→ Supplied entries:
━━━━━━━━━━

Definition TablesBySchema_searcher (summaries : list schemaSummary)
  : Searcher :=
  fun input index =>
    match nth_error summaries index with
    | None => None
    | Some selected =>
        let schema :=
          ReplaceByte (ToLower (summary_Schema selected)) space "" in
        let input := ReplaceByte (ToLower input) space "" in
        Some (Contains schema input)
    end.

Definition TablesBySizeWithIndex_searcher (tables : list indexedTable)
  : Searcher :=
  fun input index =>
    match nth_error tables index with
    | None => None
    | Some table =>
        let name :=
          ReplaceByte (ToLower (pgTable_Name (indexed_pgTable table)))
                      space "" in
        let schema :=
          ReplaceByte (ToLower (pgTable_Schema (indexed_pgTable table)))
                      space "" in
        let input := ReplaceByte (ToLower input) space "" in
        let combined := schema ++ "." ++ name in
        Some (Contains combined input)
    end.

Definition TablesByRows_searcher (tables : list rowsTable) : Searcher :=
  fun input index =>
    match nth_error tables index with
    | None => None
    | Some table =>
        let name :=
          ReplaceByte (ToLower (pgTable_Name (rows_pgTable table)))
                      space "" in
        let schema :=
          ReplaceByte (ToLower (pgTable_Schema (rows_pgTable table)))
                      space "" in
        let input := ReplaceByte (ToLower input) space "" in
        let combined := schema ++ "." ++ name in
        Some (Contains combined input)
    end.

Definition ColumnsFrequency_searcher (cols : list columnFrequency)
  : Searcher :=
  fun input index =>
    match nth_error cols index with
    | None => None
    | Some selected =>
        let name := ReplaceByte (ToLower (column_Name selected)) space "" in
        let input := ReplaceByte (ToLower input) space "" in
        Some (Contains name input)
    end.

(** The searcher of [selectState], over the menu's states. *)
Definition selectState_searcher (states : list state) : Searcher :=
  fun input index =>
    match nth_error states index with
    | None => None
    | Some table =>
        let name := ReplaceByte (ToLower (state_Name table)) space "" in
        let input := ReplaceByte (ToLower input) space "" in
        Some (Contains name input)
    end.

(** *** The data providers

    The SQL text is only passed on to the driver; each query is named
    after the relation it reads. *)

Definition faint (s : string) : string :=
  "{{ " ++ dq ++ s ++ dq ++ " | faint }}".

Definition Schemas (r : Runner) (ctx : Context) : M (option error) :=
  let ctx := WithTimeout ctx 5 in
  '(rows, err) <- SelectContext ctx "information_schema.schemata" ;;
  match err with
  | Some e => ret (Some e)
  | None =>
      let schemas := map scanSchema rows in
      let templates := {|
        Label := "{{ . }}";
        Active := "» {{ .Name | bold|  cyan }} ({{ .Owner | bold | red }})";
        Inactive := "  {{ .Name | cyan }} ({{ .Owner | red }})";
        Selected := "";
        Details :=
          nl ++ "--------- Schema ----------" ++
          nl ++ faint "Name:" ++ ht ++ "{{ .Name }}" ++
          nl ++ faint "Owner:" ++ ht ++ "{{ .Owner }}" ++
          nl ++ faint "Catalog name:" ++ ht ++ "{{ .CatalogName }}" |} in
      let searcher := Schemas_searcher schemas in
      selecter "Schemas" (map ItemSchema schemas) (Some searcher)
               (Some templates)
  end.

Definition SchemasUserCreated (r : Runner) (ctx : Context)
  : M (option error) :=
  let ctx := WithTimeout ctx 5 in
  '(rows, err) <- SelectContext ctx "pg_catalog.pg_namespace" ;;
  match err with
  | Some e => ret (Some e)
  | None =>
      let schemas := map scanSchema rows in
      let templates := {|
        Label := "{{ . }}";
        Active := "» {{ .Name | bold|  cyan }} ({{ .Owner | bold | red }})";
        Inactive := "  {{ .Name | cyan }} ({{ .Owner | red }})";
        Selected := "";
        Details :=
          nl ++ "--------- Schema ----------" ++
          nl ++ faint "Name:" ++ ht ++ "{{ .Name }}" ++
          nl ++ faint "Owner:" ++ ht ++ "{{ .Owner }}" |} in
      let searcher := Schemas_searcher schemas in
      selecter "Schemas" (map ItemSchema schemas) (Some searcher)
               (Some templates)
  end.

Definition Tables (r : Runner) (ctx : Context) : M (option error) :=
  let ctx := WithTimeout ctx 5 in
  '(rows, err) <- SelectContext ctx "information_schema.tables" ;;
  match err with
  | Some e => ret (Some e)
  | None =>
      let tables := map scanPgTable rows in
      let templates := {|
        Label := "{{ . }}";
        Active := "» {{ .Schema | bold | green }}.{{ .Name | bold | cyan }}";
        Inactive := "  {{ .Schema | green }}.{{ .Name | cyan }}";
        Selected := "";
        Details :=
          nl ++ " --------- Table ----------" ++
          nl ++ " " ++ faint "Name:" ++ ht ++ "{{ .Name }}" ++
          nl ++ " " ++ faint "Schema:" ++ ht ++ "{{ .Schema }}" ++
          nl ++ " " ++ faint "Catalog:" ++ ht ++ "{{ .Catalog }}" |} in
      let searcher := Tables_searcher tables in
      selecter "Tables" (map ItemTable tables) (Some searcher)
               (Some templates)
  end.

(** The rows are scanned and dropped; nothing is shown. *)
Definition DescribeTable (r : Runner) (ctx : Context) (table : string)
  : M (option localError) :=
  if String.eqb table "" then ret (Some (errors_New "no table provided"))
  else
    '(rows, err) <-
      SelectContext ctx ("INFORMATION_SCHEMA.COLUMNS of " ++ table) ;;
    match err with
    | Some e => ret (Some (passedOn e))
    | None => ret None
    end.

(** The placeholder row of an empty result: [view{ViewSchema: "back"}]. *)
Definition backView : view := mkView "" "" false "" "back" "" "".

(** The searcher closes over the variable [views], so it sees the slice
    as it is after the placeholder was appended. *)
Definition Views (r : Runner) (ctx : Context) : M (option error) :=
  '(rows, err) <- SelectContext ctx "information_schema.view_table_usage" ;;
  match err with
  | Some e => ret (Some e)
  | None =>
      let views := map scanView rows in
      let templates := {|
        Label := "{{ . }}";
        Active := "» {{ .ViewSchema | bold | green }}.{{ .Name | bold | cyan }}: {{ .Definition }}";
        Inactive := "  {{ .ViewSchema | green }}.{{ .Name | cyan }}: {{ .Definition }}";
        Selected := "";
        Details := "" |} in
      let views :=
        if (length views =? 0)%nat then (views ++ [backView])%list else views in
      let searcher := Views_searcher views in
      selecter "Views" (map ItemView views) (Some searcher) (Some templates)
  end.

Definition MaterializedViews (r : Runner) (ctx : Context)
  : M (option error) :=
  '(rows, err) <- SelectContext ctx "pg_matviews" ;;
  match err with
  | Some e => ret (Some e)
  | None =>
      let views := map scanView rows in
      let templates := {|
        Label := "{{ . }}";
        Active := "» {{ .ViewSchema | bold | green }}.{{ .Name | bold | cyan }}: ({{ .ReferencedTableSchema }}.{{ .ReferencedTableName }}) {{ .Definition }}";
        Inactive := "  {{ .ViewSchema | green }}.{{ .Name | cyan }}: ({{ .ReferencedTableSchema }}.{{ .ReferencedTableName }}) {{ .Definition }}";
        Selected := "";
        Details := "" |} in
      let views :=
        if (length views =? 0)%nat then (views ++ [backView])%list else views in
      let searcher := Views_searcher views in
      selecter "Views" (map ItemView views) (Some searcher) (Some templates)
  end.

Definition TablesBySchema (r : Runner) (ctx : Context) : M (option error) :=
  '(rows, err) <- SelectContext ctx "tables grouped by table_schema" ;;
  match err with
  | Some e => ret (Some e)
  | None =>
      let summaries := map scanSchemaSummary rows in
      let templates := {|
        Label := "{{ . }}";
        Active := "» {{ .Schema | bold | green }}: {{ .TableCount | bold | blue}}";
        Inactive := "  {{ .Schema | green }}: {{ .TableCount | blue}}";
        Selected := "";
        Details := "" |} in
      let searcher := TablesBySchema_searcher summaries in
      selecter "Tables by Schema" (map ItemSummary summaries)
               (Some searcher) (Some templates)
  end.

Definition TablesBySize (r : Runner) (ctx : Context) : M (option error) :=
  let ctx := WithTimeout ctx 5 in
  '(rows, err) <- SelectContext ctx "pg_statio_user_tables by size" ;;
  match err with
  | Some e => ret (Some e)
  | None =>
      let tables := map scanPgTable rows in
      let templates := {|
        Label := "{{ . }}";
        Active := "» {{ .Schema | bold | green }}.{{ .Name | bold | cyan }}: {{ .Size | bold | blue}}";
        Inactive := "  {{ .Schema | green }}.{{ .Name | cyan }}: {{ .Size | blue}}";
        Selected := "";
        Details := "" |} in
      let searcher := Tables_searcher tables in
      selecter "Tables by Size" (map ItemTable tables) (Some searcher)
               (Some templates)
  end.

Definition TablesBySizeWithIndex (r : Runner) (ctx : Context)
  : M (option error) :=
  '(rows, err) <- SelectContext ctx "pg_statio_user_tables by total size" ;;
  match err with
  | Some e => ret (Some e)
  | None =>
      let tables := map scanIndexedTable rows in
      let templates := {|
        Label := "{{ . }}";
        Active := "» {{ .Schema | bold | green }}.{{ .Name | bold | cyan }}: {{ .Size | bold | blue}} (Internal {{ .DataSize | blue }} | External {{ .ExternalSize | blue }})";
        Inactive := "  {{ .Schema | green }}.{{ .Name | cyan }}: {{ .Size | blue}} (Internal {{ .DataSize | blue }} | External {{ .ExternalSize | blue }})";
        Selected := "";
        Details := "" |} in
      let searcher := TablesBySizeWithIndex_searcher tables in
      selecter "Tables by Size with Index" (map ItemIndexed tables)
               (Some searcher) (Some templates)
  end.

Definition TablesByRows (r : Runner) (ctx : Context) : M (option error) :=
  '(rows, err) <- SelectContext ctx "pg_class by reltuples" ;;
  match err with
  | Some e => ret (Some e)
  | None =>
      let tables := map scanRowsTable rows in
      let templates := {|
        Label := "{{ . }}";
        Active := "» {{ .Schema | bold | green }}.{{ .Name | bold | cyan }}: {{ .Rows | bold | blue}} rows";
        Inactive := "  {{ .Schema | green }}.{{ .Name | cyan }}: {{ .Rows | blue}} rows";
        Selected := "";
        Details := "" |} in
      let searcher := TablesByRows_searcher tables in
      selecter "Tables by Rows" (map ItemRows tables) (Some searcher)
               (Some templates)
  end.

Definition TablesEmpty (r : Runner) (ctx : Context) : M (option error) :=
  '(rows, err) <- SelectContext ctx "pg_class with reltuples = 0" ;;
  match err with
  | Some e => ret (Some e)
  | None =>
      let tables := map scanPgTable rows in
      let templates := {|
        Label := "{{ . }}";
        Active := "» {{ .Schema | bold | green }}.{{ .Name | bold | cyan }}: 0 rows";
        Inactive := "  {{ .Schema | green }}.{{ .Name | cyan }}: 0 rows";
        Selected := "";
        Details := "" |} in
      let searcher := Tables_searcher tables in
      selecter "Empty Tables" (map ItemTable tables) (Some searcher)
               (Some templates)
  end.

Definition TablesGroupByRows (r : Runner) (ctx : Context)
  : M (option error) :=
  '(rows, err) <- SelectContext ctx "pg_class grouped by row count" ;;
  match err with
  | Some e => ret (Some e)
  | None =>
      let tables := map scanRowGroup rows in
      let templates := {|
        Label := "{{ . }}";
        Active := "» {{ .RowCount | bold | cyan }}: {{ .TableCount | bold | blue }}";
        Inactive := "  {{ .RowCount | cyan }}: {{ .TableCount | blue }}";
        Selected := "";
        Details := "" |} in
      selecter "Tables Grouped By Rows" (map ItemGroup tables) None
               (Some templates)
  end.

Definition ColumnsFrequency (r : Runner) (ctx : Context)
  : M (option error) :=
  '(rows, err) <- SelectContext ctx "information_schema.columns frequency" ;;
  match err with
  | Some e => ret (Some e)
  | None =>
      let cols := map scanColumnFrequency rows in
      let templates := {|
        Label := "{{ . }}";
        Active := "» {{ .Name | bold | green }}: {{ .Tables | bold | cyan }} ({{ .PercentTables | bold | blue}})";
        Inactive := "  {{ .Name | green }}: {{ .Tables | cyan }} ({{ .PercentTables | blue}})";
        Selected := "";
        Details :=
          nl ++ " --------- Columns ----------" ++
          nl ++ " " ++ faint "Column Name:" ++ ht ++ "{{ .Name }}" ++
          nl ++ " " ++ faint "Table Count:" ++ ht ++ "{{ .Tables }}" ++
          nl ++ " " ++ faint "Percentage of Tables:" ++ ht ++
          "{{ .PercentTables }}" |} in
      let searcher := ColumnsFrequency_searcher cols in
      selecter "Column Frequencies" (map ItemColumn cols) (Some searcher)
               (Some templates)
  end.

━━━━━━━━━━

→ Task objective: Only the lines from the first line of the records through the line with "ReplaceByte (ToLower (pgTable_Name (indexed_pgTable" should be reproduced, exactly and with nothing added.

→ Response area:
Definition TablesBySchema_searcher (summaries : list schemaSummary)
  : Searcher :=
  fun input index =>
    match nth_error summaries index with
    | None => None
    | Some selected =>
        let schema :=
          ReplaceByte (ToLower (summary_Schema selected)) space "" in
        let input := ReplaceByte (ToLower input) space "" in
        Some (Contains schema input)
    end.

Definition TablesBySizeWithIndex_searcher (tables : list indexedTable)
  : Searcher :=
  fun input index =>
    match nth_error tables index with
    | None => None
    | Some table =>
        let name :=
          ReplaceByte (ToLower (pgTable_Name (indexed_pgTable table)))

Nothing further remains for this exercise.